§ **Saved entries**
Lemma buffers_fit :
  Zlen (fs_buffer short) <= U32_MAX ∧ Zlen tree <= U32_MAX ∧
  (∀ seg, oe_long_fnames_seg e = Some seg → Zlen (fs_buffer seg) <= U32_MAX).
Proof.
  destruct image_segments as (_ & _ & H3 & H4 & H5 & _). destruct Hfits as [_ H32].
  assert (∀ seg, Zlen (fs_buffer seg) <= Zlen (seg_bytes seg)) as Hseg.
  { intros seg. unfold seg_bytes. rewrite !Zlen_app.
    pose proof (Zlen_nonneg (concat (map hash_bytes (fs_field_names seg)))).
    pose proof (Zlen_nonneg (concat (map (offset_bytes (Zlen (fs_buffer seg))) (fs_field_names seg)))). lia. }
  apply at_pos_bound in H3, H4, H5. pose proof (Hseg short). split; [lia|]. split; [lia|].
  intros seg Hl. unfold long_bytes in H4. rewrite Hl in H4. pose proof (Hseg seg). lia.
Qed.

Lemma decode_tree_run fuel w p :
  let hdr := extended_bytes e short ++ length_bytes (Zlen tree) ++ to_be_bytes 2 0 in
  let pos := 6 + Zlen hdr + Zlen (seg_bytes short) + Zlen (long_bytes e) in
  p = 6 + Zlen hdr →
  decode_tree fuel (header_of e short tree) (dst l w [] img 0 p 0) =
  decode_node fuel (dst l w (known_names e) img pos pos 0).
Proof.
  intros hdr pos ->. destruct image_segments as (_ & _ & H3 & H4 & H5 & Hlen). fold hdr in H3, H4, H5, Hlen.
  destruct counts as (Hs & Hsn & Hsc & Hl & _). unfold decode_tree.
  replace (oh_num_short (header_of e short tree)) with (fs_num_field_names short)
    by (unfold header_of; by destruct (oe_long_fnames_seg e)).
  replace (oh_short_offsets_size (header_of e short tree)) with (off_width (Zlen (fs_buffer short)))
    by (unfold header_of; by destruct (oe_long_fnames_seg e)).
  replace (oh_short_seg_size (header_of e short tree)) with (Zlen (fs_buffer short))
    by (unfold header_of; by destruct (oe_long_fnames_seg e)).
  replace (oh_tree_seg_size (header_of e short tree)) with (Zlen tree)
    by (unfold header_of; by destruct (oe_long_fnames_seg e)).
  rewrite st_bindE, (read_segment_run l img Hfits w [] 0 false short) by (done || lia).
  assert (read_segment (oh_num_long (header_of e short tree)) 2 (oh_long_offsets_size (header_of e short tree)) 2
     (oh_long_seg_size (header_of e short tree))
     (dst l w ([] ++ map fn_name (fs_field_names short)) img 0 (6 + Zlen hdr + Zlen (seg_bytes short)) 0) =
     (Ok (), dst l w (known_names e) img 0 pos 0)) as Hlong.
  { unfold known_names, known, header_of, pos, long_bytes in *. rewrite Hshort, map_app. cbn [segment_names app].
    destruct (oe_long_fnames_seg e) as [ls|]; cbn [oh_num_long oh_long_offsets_size oh_long_seg_size segment_names].
    - destruct (Hl ls eq_refl) as (Hp & _ & Hc).
      rewrite (read_segment_run l img Hfits w _ 0 true ls) by (done || lia). done.
    - unfold read_segment. cbn [map]. rewrite app_nil_r. change (Zlen (@nil Z)) with 0. by rewrite Z.add_0_r. }
  rewrite st_bindE, Hlong. rewrite st_bindE. unfold rd at 1. cbn [od_reader dst gets or_data].
  rewrite st_bindE. unfold rd at 1. cbn [od_reader od_set_reader dst gets or_pos].
  rewrite st_bindE, liftE. unfold validate_tree_segment_extent.
  destruct Hfits as [_ H32]. pose proof (at_pos_bound _ _ _ H5) as Hbnd.
  pose proof (Zlen_nonneg tree). fold pos in Hlen, Hbnd.
  rewrite try_range_in by (unfold USIZE_MAX, U64_MAX, U32_MAX in *; lia). st_run.
  rewrite Hlen, Z.ltb_irrefl, Z.eqb_refl. cbn [negb]. st_run. done.
Qed.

§ **WORK ITEM**
Keeping every character as it is, restate the lines above that run from the line with "let pos := 6" through the line with "(oh_long_seg_size (header_of e", both included, and nothing else.

§ **SOLUTION BELOW**
  let pos := 6 + Zlen hdr + Zlen (seg_bytes short) + Zlen (long_bytes e) in
  p = 6 + Zlen hdr →
  decode_tree fuel (header_of e short tree) (dst l w [] img 0 p 0) =
  decode_node fuel (dst l w (known_names e) img pos pos 0).
Proof.
  intros hdr pos ->. destruct image_segments as (_ & _ & H3 & H4 & H5 & Hlen). fold hdr in H3, H4, H5, Hlen.
  destruct counts as (Hs & Hsn & Hsc & Hl & _). unfold decode_tree.
  replace (oh_num_short (header_of e short tree)) with (fs_num_field_names short)
    by (unfold header_of; by destruct (oe_long_fnames_seg e)).
  replace (oh_short_offsets_size (header_of e short tree)) with (off_width (Zlen (fs_buffer short)))
    by (unfold header_of; by destruct (oe_long_fnames_seg e)).
  replace (oh_short_seg_size (header_of e short tree)) with (Zlen (fs_buffer short))
    by (unfold header_of; by destruct (oe_long_fnames_seg e)).
  replace (oh_tree_seg_size (header_of e short tree)) with (Zlen tree)
    by (unfold header_of; by destruct (oe_long_fnames_seg e)).
  rewrite st_bindE, (read_segment_run l img Hfits w [] 0 false short) by (done || lia).
  assert (read_segment (oh_num_long (header_of e short tree)) 2 (oh_long_offsets_size (header_of e short tree)) 2
     (oh_long_seg_size (header_of e short tree))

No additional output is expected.